* [WORK TO BE COMPLETED] Please write out exactly the lines of the data below from the line holding "- [TCP]: the" through the line holding "String a p' =>", and leave out the rest.

Records from a data collection:
BEGIN
(** A map that is alone with its records changes, and they with it. *)
Lemma index_ok_alone pos tops st m r q p r' p' h' :
  index_ok pos tops st -> view_at pos tops st m r q p -> alone st (rec_map m) -> records_at r' p' -> map_at r' p' p' h' ->
  let st' := Index (<[view_map st := set_hdr h' m]> (maps st)) (<[rec_map m := r']> (rec_maps st)) (view_map st) false in
  index_ok (<[view_map st := p']> pos) (<[rec_map m := p']> tops) st' /\
  view_at (<[view_map st := p']> pos) (<[rec_map m := p']> tops) st' (set_hdr h' m) r' p' p'.
Proof.
  intros Hok [V1 V2 V3 V4 V5 V6 V7] Hone Hr' Hm' st'. pose proof (lookup_lt_Some _ _ _ V1) as Hlt. split.
  - apply (index_ok_change pos tops st (rec_map m) r r' q p'); [done.. | by rewrite length_insert | by rewrite length_insert | eexists; by rewrite list_lookup_insert_eq |].
    intros i m0 Hi Hrc. destruct (decide (i = view_map st)) as [-> | Hne].
    + rewrite list_lookup_insert_eq in Hi by done. injection Hi as <-. exists m. split_and!; [done.. |]. intros _ p0 _ _. exists p'.
      split; [| done]. apply list_lookup_insert_eq. by eapply lookup_lt_Some.
    + rewrite list_lookup_insert_ne in Hi by done. exists m0. rewrite list_lookup_insert_ne by done. split_and!; [done.. |]. intros Ek. exfalso. by apply Hne, (Hone _ _ Hi).
  - split; try done; cbn; apply list_lookup_insert_eq; by eapply lookup_lt_Some.
Qed.

(** Only the records change, to those that the map shows. *)
Lemma index_ok_trim pos tops st m r q p r' :
  index_ok pos tops st -> view_at pos tops st m r q p -> alone st (rec_map m) -> records r' = visible (hdr m) r -> last_appended_uid r' < h_next_uid (hdr m) ->
  let st' := put_rec_map (rec_map m) r' st in
  index_ok pos (<[rec_map m := p]> tops) st' /\ view_at pos (<[rec_map m := p]> tops) st' m r' p p.
Proof.
  intros Hok Hv Hone Hr Hl st'. destruct (map_at_private r q p (hdr m) r' (view_map_at _ _ _ _ _ _ _ Hv) Hr Hl) as [Hr' Hm'].
  pose proof (index_ok_alone pos tops st m r q p r' p (hdr m) Hok Hv Hone Hr' Hm') as H. cbv zeta in H. destruct Hv as [V1 V2 V3 V4 V5 V6 V7].
  replace (set_hdr (hdr m) m) with m in H by (by destruct m). rewrite (list_insert_id (maps st)), (list_insert_id pos) in H by done.
  unfold st', put_rec_map. by rewrite (ok_errors _ _ _ Hok).
Qed.

Definition heads (st : mail_index) : list nat := log_head <$> maps st.

Lemma next_pos r q p h : map_at r q p h -> 0 < h_next_uid h.
Proof. intros Hm. rewrite (at_next _ _ _ _ Hm). destruct (replay_ok base_size base log Hbase Hlog p) as (_ & _ & ? & _). lia. Qed.

Lemma visible_all r q p h : map_at r q p h -> h_messages_count h = Z.of_nat (length (records r)) -> visible h r = records r.
Proof. intros Hm Hn. unfold visible. apply take_ge. lia. Qed.

Lemma heads_rec_map st m k : maps st !! view_map st = Some m -> log_head <$> <[view_map st := set_rec_map k m]> (maps st) = heads st.
Proof. intros Hm. unfold heads. rewrite list_fmap_insert. apply list_insert_id. by rewrite list_lookup_fmap, Hm. Qed.

(** What moving the records of a map does to it. *)
Definition moved (pos tops : list nat) (st : mail_index) (m : mail_index_map) (p : nat) (st' : mail_index) (tops' : list nat) (m' : mail_index_map) (r' : mail_index_record_map) (q' : nat) : Prop :=
  index_ok pos tops' st' /\ view_at pos tops' st' m' r' q' p /\ view_map st' = view_map st /\ heads st' = heads st /\ hdr m' = hdr m /\ refcount m' = refcount m /\ in_memory r' = true.

Lemma move_to_memory_spec pos tops st m r q p :
  index_ok pos tops st -> view_at pos tops st m r q p ->
  exists st' tops' m' r' q', mail_index_map_move_to_memory st (view_map st) = Some st' /\ moved pos tops st m p st' tops' m' r' q'.
Proof.
  intros Hok Hv. unfold mail_index_map_move_to_memory. rewrite (view_get _ _ _ _ _ _ _ Hv). cbn [mbind option_bind]. pose proof Hv as [V1 V2 V3 V4 V5 V6 V7].
  destruct (in_memory r) eqn:Em; [by exists st, tops, m, r, q |]. pose proof (at_mapped _ _ _ _ V7 Em) as Hn. pose proof (visible_all _ _ _ _ V7 Hn) as Hvis.
  destruct (Nat.eqb_spec (linked_count (rec_map m) st) 1) as [Hc |].
  - destruct (index_ok_trim pos tops st m r q p (RecMap (records r) (last_appended_uid r) true) Hok Hv) as [Hok' Hv'];
      [eapply linked_alone; [done | lia] | done | by apply (at_shown _ _ _ _ V7) |]. by eexists _, _, m, _, p.
  - unfold mail_index_map_copy_records. rewrite (view_get _ _ _ _ _ _ _ Hv). cbn [mbind option_bind].
    destruct (index_ok_own pos tops st m r q p (RecMap (records r) 0 true) Hok Hv) as [Hok' Hv']; [done | by eapply next_pos |].
    eexists _, _, _, _, p. split; [done |]. unfold moved. split_and!; try done. by apply heads_rec_map.
Qed.

(** The map of the view is [m] still, or a clone of it that was added. *)
Definition placed (pos : list nat) (st : mail_index) (m : mail_index_map) (p : nat) (st' : mail_index) (pos' : list nat) : Prop :=
  (view_map st' = view_map st /\ pos' = <[view_map st := p]> pos /\ heads st' = heads st) \/
  (1 < refcount m /\ view_map st' = length (maps st) /\ pos' = pos ++ [p] /\ heads st' = heads st ++ [log_head m]).

(** Another reference keeps the map, and the view has a clone. *)
Lemma clone_spec pos tops st m r q p :
  index_ok pos tops st -> view_at pos tops st m r q p -> 1 < refcount m ->
  let st' := Index (<[view_map st := set_refcount (refcount m - 1) m]> (maps st) ++ [set_refcount 1 m]) (rec_maps st) (length (maps st)) (errors st) in
  ('(st, i) ← mail_index_map_clone st (view_map st); mail_index_sync_replace_map st i) = Some st' /\
  index_ok (pos ++ [p]) tops st' /\ view_at (pos ++ [p]) tops st' (set_refcount 1 m) r q p /\ placed pos st m p st' (pos ++ [p]).
Proof.
  intros [H1 H2 H3 H4 H5] [V1 V2 V3 V4 V5 V6 V7] Hrc st'. pose proof (lookup_lt_Some _ _ _ V1) as Hlt. split_and!.
  - unfold mail_index_map_clone. rewrite V1. cbn [mbind option_bind]. unfold mail_index_sync_replace_map. cbn [view_map]. rewrite assert_true by (apply negb_true_iff, Nat.eqb_neq; lia).
    cbn [mbind option_bind]. unfold mail_index_unmap. cbn [maps]. rewrite lookup_app_l, V1 by lia. cbn [mbind option_bind]. rewrite assert_true by lia. cbn [mbind option_bind].
    unfold put_map. cbn. by rewrite insert_app_l by lia.
  - split; cbn; [rewrite !length_app, length_insert; cbn; lia | done | | | done].
    + intros i m' Hi Hrc'. destruct (decide (i = length (maps st))) as [-> | Hne].
      * rewrite lookup_app_r, length_insert, Nat.sub_diag in Hi by (rewrite length_insert; lia). injection Hi as <-. exists r, q, p. split_and!; try done.
        by rewrite lookup_app_r, H1, Nat.sub_diag by lia.
      * assert (i < length (maps st))%nat by (apply lookup_lt_Some in Hi; rewrite length_app, length_insert in Hi; cbn in Hi; lia).
        rewrite lookup_app_l in Hi by (by rewrite length_insert). rewrite lookup_app_l by lia. destruct (decide (i = view_map st)) as [-> | Hv].
        -- rewrite list_lookup_insert_eq in Hi by done. injection Hi as <-. by exists r, q, p.
        -- rewrite list_lookup_insert_ne in Hi by done. by apply H3.
    + exists (set_refcount 1 m). by rewrite lookup_app_r, length_insert, Nat.sub_diag by (rewrite length_insert; lia).
  - split; try done; cbn; [by rewrite lookup_app_r, length_insert, Nat.sub_diag by (rewrite length_insert; lia) | by rewrite lookup_app_r, H1, Nat.sub_diag by lia].
  - right. split_and!; [done.. |]. unfold heads. cbn. rewrite fmap_app, list_fmap_insert. f_equal. apply list_insert_id. by rewrite list_lookup_fmap, V1.
Qed.

Lemma private_memory_spec pos tops st m r q p :
  index_ok pos tops st -> view_at pos tops st m r q p ->
  exists st' pos' tops' m' r' q', mail_index_sync_move_to_private_memory st = Some st' /\ index_ok pos' tops' st' /\ view_at pos' tops' st' m' r' q' p /\
    placed pos st m p st' pos' /\ hdr m' = hdr m /\ refcount m' = 1 /\ in_memory r' = true.
Proof.
  intros Hok Hv. pose proof Hv as [V1 V2 V3 V4 V5 V6 V7]. unfold mail_index_sync_move_to_private_memory. rewrite V1. cbn [mbind option_bind]. destruct (Z.gtb_spec (refcount m) 1) as [Hrc | Hrc].
  - destruct (clone_spec pos tops st m r q p Hok Hv Hrc) as (E & Hok' & Hv' & Hp). setoid_rewrite E. cbn [mbind option_bind].
    destruct (move_to_memory_spec _ _ _ _ _ _ _ Hok' Hv') as (st' & tops' & m' & r' & q' & -> & Hok2 & Hv2 & E1 & E2 & E3 & E4 & E5).
    exists st', (pos ++ [p]), tops', m', r', q'. split_and!; try done. destruct Hp as [(Hbad & _) | Hp]; [cbn in Hbad; apply lookup_lt_Some in V1; lia |].
    right. rewrite E1, E2. done.
  - cbn [mbind option_bind]. destruct (move_to_memory_spec _ _ _ _ _ _ _ Hok Hv) as (st' & tops' & m' & r' & q' & -> & Hok2 & Hv2 & E1 & E2 & E3 & E4 & E5).
    exists st', pos, tops', m', r', q'. split_and!; try done; [| lia]. left. rewrite list_insert_id by done. done.
Qed.

Lemma last_shown r q p h : records_at r q -> map_at r q p h ->
  exists last, (if h_messages_count h =? 0 then Some 0 else rec ← MAIL_INDEX_REC_AT_SEQ (records r) (h_messages_count h); Some (r_uid rec)) = Some last /\ last < h_next_uid h.
Proof.
  intros Hr Hm. pose proof (next_pos _ _ _ _ Hm). pose proof (at_count _ _ _ _ Hm). destruct (Z.eqb_spec (h_messages_count h) 0); [by exists 0 |].
  unfold MAIL_INDEX_REC_AT_SEQ. destruct (map_idx_some (records r) (h_messages_count h - 1)) as (rec & Hrec & ->); [lia |]. exists (r_uid rec). split; [done |].
  eapply (uids_below _ _ (map_at_uids_ok _ _ _ _ Hr Hm)); [done | lia].
Qed.

Lemma own_alone pos tops st m : index_ok pos tops st -> forall i m', <[view_map st := set_rec_map (length (rec_maps st)) m]> (maps st) !! i = Some m' -> 0 < refcount m' -> rec_map m' = length (rec_maps st) -> i = view_map st.
Proof.
  intros Hok i m' Hi Hrc Ek. destruct (decide (i = view_map st)); [done |]. rewrite list_lookup_insert_ne in Hi by done.
  destruct (ok_map _ _ _ Hok i m' Hi Hrc) as (r & _ & _ & Hr & _). apply lookup_lt_Some in Hr. lia.
Qed.
(** * Spectrum image analysis (main.py): model and verified properties

    The program reads an image, locates the left and right edge of a colour
    spectrum from the column-wise luminance gradient, cuts the range between
    the edges into [num_sectors] sectors, averages the colour of every sector,
    draws the findings on the picture and writes a per-sector report.

    The development follows the script top-down:
    - [F64]    : Python/NumPy [float64] arithmetic (IEEE 754 binary64, taken
                 from the specification of floats in the standard library);
    - [Np]     : the NumPy array functions the script calls;
    - [Scipy]  : [scipy.signal.find_peaks] with [height] and [distance];
    - the body of [process_spectrum] and of [process_folder], with Pillow
                 and the file system as the environment of a run;
    - the vocabulary of the properties, the exhaustive float checks and the
                 sample pictures;
    - the properties, stage by stage. *)

From Stdlib Require Import String Ascii DecimalString DecimalNat.
From Stdlib Require Import ZArith List Bool Lia Arith.
From Stdlib Require Import Permutation Sorted.
From Stdlib Require Import Floats.SpecFloat.
Import ListNotations.
Open Scope list_scope.

Set Implicit Arguments.

(* ================================================================== *)
(** ** float64 *)
(* ================================================================== *)

Module F64.

Definition prec : Z := 53.
Definition emax : Z := 1024.

Definition float := spec_float.

Definition zero : float := S754_zero false.
Definition nan : float := S754_nan.

(** [float(z)] for a Python int (exact below 2^53, rounded above). *)
Definition of_Z (z : Z) : float := binary_normalize prec emax z 0 false.

Definition add : float -> float -> float := SFadd prec emax.
Definition sub : float -> float -> float := SFsub prec emax.
Definition mul : float -> float -> float := SFmul prec emax.
Definition div : float -> float -> float := SFdiv prec emax.
Definition abs : float -> float := SFabs.

Definition ltb : float -> float -> bool := SFltb.
Definition leb : float -> float -> bool := SFleb.
Definition eqb : float -> float -> bool := SFeqb.

(** A decimal literal [n/d] denotes the double nearest to it, which is what
    the correctly rounded quotient of the two integers gives. *)
Definition literal (n d : Z) : float := div (of_Z n) (of_Z d).

(** [int(x)]: truncation towards zero; Python raises on nan and inf, and a
    NumPy cast of them is not defined, hence [None]. *)
Definition trunc (x : float) : option Z :=
  match x with
  | S754_zero _ => Some 0%Z
  | S754_finite s m e =>
      let a := if (0 <=? e)%Z then (Zpos m * 2 ^ e)%Z
               else (Zpos m / 2 ^ (- e))%Z in
      Some (if s then (- a)%Z else a)
  | _ => None
  end.

(** [np.round(x)]: the nearest integral double, halves to the even one. *)
Definition rint (x : float) : float :=
  match x with
  | S754_finite s m e =>
      if (0 <=? e)%Z then x
      else
        let d := (2 ^ (- e))%Z in
        let q := (Zpos m / d)%Z in
        let r := (Zpos m mod d)%Z in
        let n := match (2 * r ?= d)%Z with
                 | Lt => q
                 | Gt => (q + 1)%Z
                 | Eq => if Z.even q then q else (q + 1)%Z
                 end in
        binary_normalize prec emax (if s then (- n)%Z else n) 0 s
  | _ => x
  end.

End F64.

Abbreviation float := F64.float.

(** Python exceptions: a computation either returns or raises a message. *)
Inductive outcome (A : Type) : Type :=
| Ok (a : A)
| Raise (msg : string).
Arguments Ok {A} a.
Arguments Raise {A} msg.

Definition bind_outcome {A B} (x : outcome A) (k : A -> outcome B) : outcome B :=
  match x with
  | Ok a => k a
  | Raise m => Raise m
  end.

(** Array write [a[i] = v] at an index inside the array. *)
Fixpoint list_set {A} (l : list A) (i : nat) (v : A) : list A :=
  match l, i with
  | [], _ => []
  | _ :: r, O => v :: r
  | x :: r, S j => x :: list_set r j v
  end.

(* ================================================================== *)
(** ** NumPy *)
(* ================================================================== *)

Module Np.

(** [x[i]] on a float array; every access of the script is in range. *)
Definition get (x : list float) (i : nat) : float := nth i x F64.zero.

Definition sum (xs : list float) : float := fold_left F64.add xs F64.zero.

(** [np.mean]: sum over count; an empty array gives 0.0/0 = nan. *)
Definition mean (xs : list float) : float :=
  F64.div (sum xs) (F64.of_Z (Z.of_nat (length xs))).

(** [np.min] and [np.max] raise on an empty array.  (They propagate nan;
    the column means of a picture with at least one row contain none.) *)
Definition amin (xs : list float) : outcome float :=
  match xs with
  | [] => Raise "zero-size array to reduction operation minimum which has no identity"
  | x :: r => Ok (fold_left (fun m v => if F64.ltb v m then v else m) r x)
  end.

Definition amax (xs : list float) : outcome float :=
  match xs with
  | [] => Raise "zero-size array to reduction operation maximum which has no identity"
  | x :: r => Ok (fold_left (fun m v => if F64.ltb m v then v else m) r x)
  end.

(** [np.gradient] of a 1-D array with unit spacing: one-sided differences at
    both ends, central differences inside; fewer than two samples raise. *)
Definition gradient (f : list float) : outcome (list float) :=
  let n := length f in
  if (n <? 2)%nat
  then Raise "Shape of array too small to calculate a numerical gradient, at least (edge_order + 1) elements are required."
  else Ok (map (fun i =>
                  if (i =? 0)%nat
                  then F64.div (F64.sub (get f 1) (get f 0)) (F64.of_Z 1)
                  else if (i =? n - 1)%nat
                  then F64.div (F64.sub (get f (n - 1)) (get f (n - 2))) (F64.of_Z 1)
                  else F64.div (F64.sub (get f (i + 1)) (get f (i - 1))) (F64.of_Z 2))
               (seq 0 n)).

Definition absolute (xs : list float) : list float := map F64.abs xs.

(** [a[k:] = 0] for [0 <= k]. *)
Definition zero_from (k : nat) (xs : list float) : list float :=
  firstn k xs ++ repeat F64.zero (length xs - k).

(** [np.argsort]: the positions of [v] in ascending order of value.  NumPy
    leaves the order of equal values open; here equal values keep their
    order.  The properties below use only that the result is a permutation
    of the positions. *)
Fixpoint insert_by (v : list float) (i : nat) (l : list nat) : list nat :=
  match l with
  | [] => [i]
  | j :: r => if F64.ltb (get v j) (get v i) then j :: insert_by v i r
              else i :: j :: r
  end.

Definition argsort (v : list float) : list nat :=
  fold_right (insert_by v) [] (seq 0 (length v)).

(** [a[idx]] with an integer index array, and [a[mask]] with a boolean one. *)
Definition take {A} (d : A) (a : list A) (idx : list nat) : list A :=
  map (fun i => nth i a d) idx.

Definition compress {A} (mask : list bool) (a : list A) : list A :=
  map fst (filter snd (combine a mask)).

(** [.astype(int)] of a float value.  The cast of nan and of the infinities
    is left to the platform (an x86-64 build gives the least int64): [None]. *)
Definition astype_int (x : float) : option Z := F64.trunc x.

End Np.

(* ================================================================== *)
(** ** scipy.signal.find_peaks *)
(* ================================================================== *)

Module Scipy.

(** The inner loop of [_local_maxima_1d]: advance [i_ahead] over the samples
    equal to [x[i]]. *)
Fixpoint plateau_end (fuel : nat) (x : list float) (i i_ahead i_max : nat) : nat :=
  match fuel with
  | O => i_ahead
  | S fuel' =>
      if (i_ahead <? i_max)%nat && F64.eqb (Np.get x i_ahead) (Np.get x i)
      then plateau_end fuel' x i (S i_ahead) i_max
      else i_ahead
  end.

(** The outer loop of [_local_maxima_1d], from sample [i]; it returns the
    midpoints of the maxima found. *)
Fixpoint local_maxima_from (fuel : nat) (x : list float) (i i_max : nat) : list nat :=
  match fuel with
  | O => []
  | S fuel' =>
      if (i <? i_max)%nat then
        if F64.ltb (Np.get x (i - 1)) (Np.get x i) then
          let i_ahead := plateau_end (i_max - i) x i (i + 1) i_max in
          if F64.ltb (Np.get x i_ahead) (Np.get x i)
          then ((i + (i_ahead - 1)) / 2)%nat
                 :: local_maxima_from fuel' x (i_ahead + 1) i_max
          else local_maxima_from fuel' x (i + 1) i_max
        else local_maxima_from fuel' x (i + 1) i_max
      else []
  end.
(** * go-bitflow: a shallow embedding of the marshalling, endpoint and batch code

    The development follows the Go sources package by package. The
    definitions come first:
    - [GoStrings]: the few functions of Go's [strings] and [bytes] packages
      the code calls;
    - [Binary]: [BinaryMarshaller] (WriteSample, ReadSampleData, ParseSample);
    - [Batch]: [BatchProcessor] (Sample, waitAndExecuteFlush, executeFlush,
      executeSteps), and the schedules of its two goroutines;
    - [Endpoints]: the endpoint factory (ParseUrlEndpointDescription,
      GuessEndpointType, CreateInput);
    - [Variance]: the batch variance filter (NewMetricVarianceFilter);
    - [Sorter]: [SampleSorter] and [SampleSlice.Less];
    - [TCP]: the active TCP sink (Header, Sample, Close);
    - [PCA]: [PCAProjection.Sample] and [SetSampleValues];
    - the [...Data] modules: concrete headers, samples and environments.
    The properties follow, one group of modules per package.

    Go values are modelled as the code has them: [string] as [string],
    [[]byte] as [list byte], [int64]/[uint64] as [Z] with the conversions
    written out, [float64] either by its bit pattern (binary marshaller) or as
    a primitive IEEE-754 binary64 float (variance filter), [map[string]string]
    as [gmap string string], a nil-able pointer as [option]. *)

From Stdlib Require Import ZArith Floats Uint63 Ascii.
From stdpp Require Import base option list strings gmap sorting.

Local Open Scope Z_scope.

(** ** Results of fallible Go functions: a value or an error *)

Inductive result (E A : Type) : Type :=
| Ok (a : A)
| Err (e : E).
Arguments Ok {E A} a.
Arguments Err {E A} e.

Definition bind {E A B} (r : result E A) (k : A → result E B) : result E B :=
  match r with
  | Ok a => k a
  | Err e => Err e
  end.

Definition is_ok {E A} (r : result E A) : bool :=
  match r with Ok _ => true | Err _ => false end.

Definition is_err {E A} (r : result E A) : bool := negb (is_ok r).

#[global] Instance result_ret {E} : MRet (result E) := λ A a, Ok a.
#[global] Instance result_bind {E} : MBind (result E) := λ A B k r, bind r k.

(** ** Go's [strings] and [bytes] functions used by the code *)

Module GoStrings.

Local Open Scope string_scope.

(** [strings.HasPrefix] together with the remainder: [strip_prefix p s]
    is [Some r] when [s = p ++ r]. *)
Fixpoint strip_prefix (p s : string) : option string :=
  match p with
  | "" => Some s
  | String a p' =>
      match s with
      | "" => None
      | String b s' => if Ascii.eqb a b then strip_prefix p' s' else None
      end
  end.

(** [strings.SplitN(s, sep, 2)] cuts at the first occurrence of [sep]:
    [Some (before, after)], or [None] when [sep] does not occur (Go then
    returns the one-element slice [[s]]). *)
Fixpoint cut (sep s : string) : option (string * string) :=
  match strip_prefix sep s with
  | Some rest => Some ("", rest)
  | None =>
      match s with
      | "" => None
      | String a s' =>
          match cut sep s' with
          | Some (x, y) => Some (String a x, y)
          | None => None
          end
      end
  end.

(** [strings.Contains(s, sub)] *)
Definition Contains (s sub : string) : bool :=
  match cut sub s with Some _ => true | None => false end.

(** [strings.Split(s, sep)] for a one-character separator: the pieces
    between the occurrences of [sep]; [Split("", sep)] is [[""]]. *)
Fixpoint Split (s : string) (sep : ascii) : list string :=
  match s with
  | "" => [""]
  | String a s' =>
      if Ascii.eqb a sep then "" :: Split s' sep
      else match Split s' sep with
           | h :: t => String a h :: t
           | [] => [String a ""]
           end
  end.

(** [strings.Join(l, sep)] for a one-character separator. *)
Fixpoint Join (l : list string) (sep : ascii) : string :=
  match l with
  | [] => ""
  | [x] => x
  | x :: l' => x ++ String sep (Join l' sep)
  end.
END
* [OUTPUT OF THE TASK]
    - [TCP]: the active TCP sink (Header, Sample, Close);
    - [PCA]: [PCAProjection.Sample] and [SetSampleValues];
    - the [...Data] modules: concrete headers, samples and environments.
    The properties follow, one group of modules per package.

    Go values are modelled as the code has them: [string] as [string],
    [[]byte] as [list byte], [int64]/[uint64] as [Z] with the conversions
    written out, [float64] either by its bit pattern (binary marshaller) or as
    a primitive IEEE-754 binary64 float (variance filter), [map[string]string]
    as [gmap string string], a nil-able pointer as [option]. *)

From Stdlib Require Import ZArith Floats Uint63 Ascii.
From stdpp Require Import base option list strings gmap sorting.

Local Open Scope Z_scope.

(** ** Results of fallible Go functions: a value or an error *)

Inductive result (E A : Type) : Type :=
| Ok (a : A)
| Err (e : E).
Arguments Ok {E A} a.
Arguments Err {E A} e.

Definition bind {E A B} (r : result E A) (k : A → result E B) : result E B :=
  match r with
  | Ok a => k a
  | Err e => Err e
  end.

Definition is_ok {E A} (r : result E A) : bool :=
  match r with Ok _ => true | Err _ => false end.

Definition is_err {E A} (r : result E A) : bool := negb (is_ok r).

#[global] Instance result_ret {E} : MRet (result E) := λ A a, Ok a.
#[global] Instance result_bind {E} : MBind (result E) := λ A B k r, bind r k.

(** ** Go's [strings] and [bytes] functions used by the code *)

Module GoStrings.

Local Open Scope string_scope.

(** [strings.HasPrefix] together with the remainder: [strip_prefix p s]
    is [Some r] when [s = p ++ r]. *)
Fixpoint strip_prefix (p s : string) : option string :=
  match p with
  | "" => Some s
  | String a p' =>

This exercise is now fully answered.